> [TASK TO CARRY OUT]
Give back the full data, unchanged and complete.
'''
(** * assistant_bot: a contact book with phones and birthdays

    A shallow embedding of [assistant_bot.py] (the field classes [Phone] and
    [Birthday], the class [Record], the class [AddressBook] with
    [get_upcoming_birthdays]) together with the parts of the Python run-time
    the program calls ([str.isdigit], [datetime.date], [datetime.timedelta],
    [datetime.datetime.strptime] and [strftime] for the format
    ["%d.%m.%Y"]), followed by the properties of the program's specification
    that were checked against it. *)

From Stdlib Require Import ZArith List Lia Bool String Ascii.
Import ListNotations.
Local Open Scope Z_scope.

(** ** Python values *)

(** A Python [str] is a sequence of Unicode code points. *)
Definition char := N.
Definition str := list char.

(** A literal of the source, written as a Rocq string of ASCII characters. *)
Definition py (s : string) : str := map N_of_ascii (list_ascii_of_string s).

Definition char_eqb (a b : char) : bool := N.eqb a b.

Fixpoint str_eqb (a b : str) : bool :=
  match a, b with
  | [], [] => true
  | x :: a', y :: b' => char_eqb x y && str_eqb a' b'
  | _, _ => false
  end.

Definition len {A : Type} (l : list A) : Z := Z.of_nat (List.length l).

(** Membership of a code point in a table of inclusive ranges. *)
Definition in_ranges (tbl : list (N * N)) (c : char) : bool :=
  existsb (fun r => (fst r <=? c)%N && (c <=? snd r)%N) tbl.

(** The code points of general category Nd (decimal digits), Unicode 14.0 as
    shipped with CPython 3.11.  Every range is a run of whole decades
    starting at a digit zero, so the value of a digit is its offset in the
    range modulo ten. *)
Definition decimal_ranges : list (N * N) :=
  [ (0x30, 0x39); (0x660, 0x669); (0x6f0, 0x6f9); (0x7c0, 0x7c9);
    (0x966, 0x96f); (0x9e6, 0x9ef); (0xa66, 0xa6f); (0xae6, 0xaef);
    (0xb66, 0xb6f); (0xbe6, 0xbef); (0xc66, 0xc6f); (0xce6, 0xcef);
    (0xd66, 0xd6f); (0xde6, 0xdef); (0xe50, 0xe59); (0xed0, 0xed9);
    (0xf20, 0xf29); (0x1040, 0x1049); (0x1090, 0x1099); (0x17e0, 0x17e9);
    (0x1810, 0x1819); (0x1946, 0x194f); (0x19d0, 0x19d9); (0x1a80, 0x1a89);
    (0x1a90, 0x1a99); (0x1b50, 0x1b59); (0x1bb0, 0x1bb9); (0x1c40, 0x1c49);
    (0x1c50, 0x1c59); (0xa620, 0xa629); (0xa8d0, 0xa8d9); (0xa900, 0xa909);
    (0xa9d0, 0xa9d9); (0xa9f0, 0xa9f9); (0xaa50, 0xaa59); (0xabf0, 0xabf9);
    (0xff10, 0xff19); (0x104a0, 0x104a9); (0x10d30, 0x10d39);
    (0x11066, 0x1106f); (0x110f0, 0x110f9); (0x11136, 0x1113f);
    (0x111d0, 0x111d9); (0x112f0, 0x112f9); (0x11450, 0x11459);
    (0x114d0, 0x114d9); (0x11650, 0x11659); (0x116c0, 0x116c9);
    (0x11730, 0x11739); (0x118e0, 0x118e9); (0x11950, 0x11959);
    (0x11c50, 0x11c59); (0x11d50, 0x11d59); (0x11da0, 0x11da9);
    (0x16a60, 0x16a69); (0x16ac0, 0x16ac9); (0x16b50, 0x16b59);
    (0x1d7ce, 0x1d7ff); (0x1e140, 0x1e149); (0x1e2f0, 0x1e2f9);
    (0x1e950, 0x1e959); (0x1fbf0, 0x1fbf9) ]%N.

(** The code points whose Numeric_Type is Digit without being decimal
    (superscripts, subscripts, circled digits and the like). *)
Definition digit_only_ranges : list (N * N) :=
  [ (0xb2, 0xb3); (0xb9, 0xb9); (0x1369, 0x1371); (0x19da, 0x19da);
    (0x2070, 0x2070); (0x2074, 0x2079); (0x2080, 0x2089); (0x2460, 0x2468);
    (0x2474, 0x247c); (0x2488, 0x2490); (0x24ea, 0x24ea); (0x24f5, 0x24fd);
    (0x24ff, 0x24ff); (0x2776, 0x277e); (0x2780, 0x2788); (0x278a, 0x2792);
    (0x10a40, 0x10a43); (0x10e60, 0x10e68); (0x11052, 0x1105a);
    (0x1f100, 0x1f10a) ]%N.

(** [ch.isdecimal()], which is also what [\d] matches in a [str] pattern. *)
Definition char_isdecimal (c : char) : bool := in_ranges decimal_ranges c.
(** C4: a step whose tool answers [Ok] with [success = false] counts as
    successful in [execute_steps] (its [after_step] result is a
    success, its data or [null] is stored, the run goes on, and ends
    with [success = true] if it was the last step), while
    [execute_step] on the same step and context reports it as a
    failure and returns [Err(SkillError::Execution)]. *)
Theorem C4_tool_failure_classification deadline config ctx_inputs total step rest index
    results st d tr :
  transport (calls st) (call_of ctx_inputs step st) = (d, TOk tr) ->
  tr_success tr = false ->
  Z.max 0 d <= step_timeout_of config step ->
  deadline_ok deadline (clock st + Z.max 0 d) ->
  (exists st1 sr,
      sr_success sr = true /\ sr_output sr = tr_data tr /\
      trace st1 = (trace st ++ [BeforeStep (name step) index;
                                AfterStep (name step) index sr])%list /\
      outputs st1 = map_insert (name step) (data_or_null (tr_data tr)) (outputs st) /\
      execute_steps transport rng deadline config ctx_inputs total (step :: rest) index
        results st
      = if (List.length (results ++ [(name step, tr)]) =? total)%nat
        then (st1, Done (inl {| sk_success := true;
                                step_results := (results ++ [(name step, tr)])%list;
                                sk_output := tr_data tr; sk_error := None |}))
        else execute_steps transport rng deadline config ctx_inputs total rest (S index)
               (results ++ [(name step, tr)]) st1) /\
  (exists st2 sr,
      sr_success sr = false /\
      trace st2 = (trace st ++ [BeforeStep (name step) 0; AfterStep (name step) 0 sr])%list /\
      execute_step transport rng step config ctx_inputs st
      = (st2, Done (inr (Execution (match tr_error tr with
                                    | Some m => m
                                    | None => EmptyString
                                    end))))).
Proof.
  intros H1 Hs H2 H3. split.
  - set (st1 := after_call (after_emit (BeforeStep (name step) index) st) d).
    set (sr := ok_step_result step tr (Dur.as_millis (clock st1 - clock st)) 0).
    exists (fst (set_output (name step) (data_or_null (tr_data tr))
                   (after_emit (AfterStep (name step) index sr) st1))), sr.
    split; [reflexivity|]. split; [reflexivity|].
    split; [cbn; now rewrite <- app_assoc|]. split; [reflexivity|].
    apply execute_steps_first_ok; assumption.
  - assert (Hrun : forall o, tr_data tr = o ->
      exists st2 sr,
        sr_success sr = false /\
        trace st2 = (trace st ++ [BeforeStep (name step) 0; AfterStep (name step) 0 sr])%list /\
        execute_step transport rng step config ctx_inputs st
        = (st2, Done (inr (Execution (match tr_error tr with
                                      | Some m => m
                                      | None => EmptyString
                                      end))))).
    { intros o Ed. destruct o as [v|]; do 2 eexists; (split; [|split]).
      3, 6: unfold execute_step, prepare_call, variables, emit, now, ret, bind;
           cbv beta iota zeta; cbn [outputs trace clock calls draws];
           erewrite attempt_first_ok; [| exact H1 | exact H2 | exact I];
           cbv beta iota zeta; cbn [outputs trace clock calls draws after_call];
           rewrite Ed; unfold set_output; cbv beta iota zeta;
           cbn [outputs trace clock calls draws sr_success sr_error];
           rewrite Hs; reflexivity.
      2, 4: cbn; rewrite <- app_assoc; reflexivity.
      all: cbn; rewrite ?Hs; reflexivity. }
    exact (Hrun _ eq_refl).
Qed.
'''
> [OUTPUT OF THE EXERCISE]
(** * assistant_bot: a contact book with phones and birthdays

    A shallow embedding of [assistant_bot.py] (the field classes [Phone] and
    [Birthday], the class [Record], the class [AddressBook] with
    [get_upcoming_birthdays]) together with the parts of the Python run-time
    the program calls ([str.isdigit], [datetime.date], [datetime.timedelta],
    [datetime.datetime.strptime] and [strftime] for the format
    ["%d.%m.%Y"]), followed by the properties of the program's specification
    that were checked against it. *)

From Stdlib Require Import ZArith List Lia Bool String Ascii.
Import ListNotations.
Local Open Scope Z_scope.

(** ** Python values *)

(** A Python [str] is a sequence of Unicode code points. *)
Definition char := N.
Definition str := list char.

(** A literal of the source, written as a Rocq string of ASCII characters. *)
Definition py (s : string) : str := map N_of_ascii (list_ascii_of_string s).

Definition char_eqb (a b : char) : bool := N.eqb a b.

Fixpoint str_eqb (a b : str) : bool :=
  match a, b with
  | [], [] => true
  | x :: a', y :: b' => char_eqb x y && str_eqb a' b'
  | _, _ => false
  end.

Definition len {A : Type} (l : list A) : Z := Z.of_nat (List.length l).

(** Membership of a code point in a table of inclusive ranges. *)
Definition in_ranges (tbl : list (N * N)) (c : char) : bool :=
  existsb (fun r => (fst r <=? c)%N && (c <=? snd r)%N) tbl.

(** The code points of general category Nd (decimal digits), Unicode 14.0 as
    shipped with CPython 3.11.  Every range is a run of whole decades
    starting at a digit zero, so the value of a digit is its offset in the
    range modulo ten. *)
Definition decimal_ranges : list (N * N) :=
  [ (0x30, 0x39); (0x660, 0x669); (0x6f0, 0x6f9); (0x7c0, 0x7c9);
    (0x966, 0x96f); (0x9e6, 0x9ef); (0xa66, 0xa6f); (0xae6, 0xaef);
    (0xb66, 0xb6f); (0xbe6, 0xbef); (0xc66, 0xc6f); (0xce6, 0xcef);
    (0xd66, 0xd6f); (0xde6, 0xdef); (0xe50, 0xe59); (0xed0, 0xed9);
    (0xf20, 0xf29); (0x1040, 0x1049); (0x1090, 0x1099); (0x17e0, 0x17e9);
    (0x1810, 0x1819); (0x1946, 0x194f); (0x19d0, 0x19d9); (0x1a80, 0x1a89);
    (0x1a90, 0x1a99); (0x1b50, 0x1b59); (0x1bb0, 0x1bb9); (0x1c40, 0x1c49);
    (0x1c50, 0x1c59); (0xa620, 0xa629); (0xa8d0, 0xa8d9); (0xa900, 0xa909);
    (0xa9d0, 0xa9d9); (0xa9f0, 0xa9f9); (0xaa50, 0xaa59); (0xabf0, 0xabf9);
    (0xff10, 0xff19); (0x104a0, 0x104a9); (0x10d30, 0x10d39);
    (0x11066, 0x1106f); (0x110f0, 0x110f9); (0x11136, 0x1113f);
    (0x111d0, 0x111d9); (0x112f0, 0x112f9); (0x11450, 0x11459);
    (0x114d0, 0x114d9); (0x11650, 0x11659); (0x116c0, 0x116c9);
    (0x11730, 0x11739); (0x118e0, 0x118e9); (0x11950, 0x11959);
    (0x11c50, 0x11c59); (0x11d50, 0x11d59); (0x11da0, 0x11da9);
    (0x16a60, 0x16a69); (0x16ac0, 0x16ac9); (0x16b50, 0x16b59);
    (0x1d7ce, 0x1d7ff); (0x1e140, 0x1e149); (0x1e2f0, 0x1e2f9);
    (0x1e950, 0x1e959); (0x1fbf0, 0x1fbf9) ]%N.

(** The code points whose Numeric_Type is Digit without being decimal
    (superscripts, subscripts, circled digits and the like). *)
Definition digit_only_ranges : list (N * N) :=
  [ (0xb2, 0xb3); (0xb9, 0xb9); (0x1369, 0x1371); (0x19da, 0x19da);
    (0x2070, 0x2070); (0x2074, 0x2079); (0x2080, 0x2089); (0x2460, 0x2468);
    (0x2474, 0x247c); (0x2488, 0x2490); (0x24ea, 0x24ea); (0x24f5, 0x24fd);
    (0x24ff, 0x24ff); (0x2776, 0x277e); (0x2780, 0x2788); (0x278a, 0x2792);
    (0x10a40, 0x10a43); (0x10e60, 0x10e68); (0x11052, 0x1105a);
    (0x1f100, 0x1f10a) ]%N.

(** [ch.isdecimal()], which is also what [\d] matches in a [str] pattern. *)
Definition char_isdecimal (c : char) : bool := in_ranges decimal_ranges c.
(** C4: a step whose tool answers [Ok] with [success = false] counts as
    successful in [execute_steps] (its [after_step] result is a
    success, its data or [null] is stored, the run goes on, and ends
    with [success = true] if it was the last step), while
    [execute_step] on the same step and context reports it as a
    failure and returns [Err(SkillError::Execution)]. *)
Theorem C4_tool_failure_classification deadline config ctx_inputs total step rest index
    results st d tr :
  transport (calls st) (call_of ctx_inputs step st) = (d, TOk tr) ->
  tr_success tr = false ->
  Z.max 0 d <= step_timeout_of config step ->
  deadline_ok deadline (clock st + Z.max 0 d) ->
  (exists st1 sr,
      sr_success sr = true /\ sr_output sr = tr_data tr /\
      trace st1 = (trace st ++ [BeforeStep (name step) index;
                                AfterStep (name step) index sr])%list /\
      outputs st1 = map_insert (name step) (data_or_null (tr_data tr)) (outputs st) /\
      execute_steps transport rng deadline config ctx_inputs total (step :: rest) index
        results st
      = if (List.length (results ++ [(name step, tr)]) =? total)%nat
        then (st1, Done (inl {| sk_success := true;
                                step_results := (results ++ [(name step, tr)])%list;
                                sk_output := tr_data tr; sk_error := None |}))
        else execute_steps transport rng deadline config ctx_inputs total rest (S index)
               (results ++ [(name step, tr)]) st1) /\
  (exists st2 sr,
      sr_success sr = false /\
      trace st2 = (trace st ++ [BeforeStep (name step) 0; AfterStep (name step) 0 sr])%list /\
      execute_step transport rng step config ctx_inputs st
      = (st2, Done (inr (Execution (match tr_error tr with
                                    | Some m => m
                                    | None => EmptyString
                                    end))))).
Proof.
  intros H1 Hs H2 H3. split.
  - set (st1 := after_call (after_emit (BeforeStep (name step) index) st) d).
    set (sr := ok_step_result step tr (Dur.as_millis (clock st1 - clock st)) 0).
    exists (fst (set_output (name step) (data_or_null (tr_data tr))
                   (after_emit (AfterStep (name step) index sr) st1))), sr.
    split; [reflexivity|]. split; [reflexivity|].
    split; [cbn; now rewrite <- app_assoc|]. split; [reflexivity|].
    apply execute_steps_first_ok; assumption.
  - assert (Hrun : forall o, tr_data tr = o ->
      exists st2 sr,
        sr_success sr = false /\
        trace st2 = (trace st ++ [BeforeStep (name step) 0; AfterStep (name step) 0 sr])%list /\
        execute_step transport rng step config ctx_inputs st
        = (st2, Done (inr (Execution (match tr_error tr with
                                      | Some m => m
                                      | None => EmptyString
                                      end))))).
    { intros o Ed. destruct o as [v|]; do 2 eexists; (split; [|split]).
      3, 6: unfold execute_step, prepare_call, variables, emit, now, ret, bind;
           cbv beta iota zeta; cbn [outputs trace clock calls draws];
           erewrite attempt_first_ok; [| exact H1 | exact H2 | exact I];
           cbv beta iota zeta; cbn [outputs trace clock calls draws after_call];
           rewrite Ed; unfold set_output; cbv beta iota zeta;
           cbn [outputs trace clock calls draws sr_success sr_error];
           rewrite Hs; reflexivity.
      2, 4: cbn; rewrite <- app_assoc; reflexivity.
      all: cbn; rewrite ?Hs; reflexivity. }
    exact (Hrun _ eq_refl).
Qed.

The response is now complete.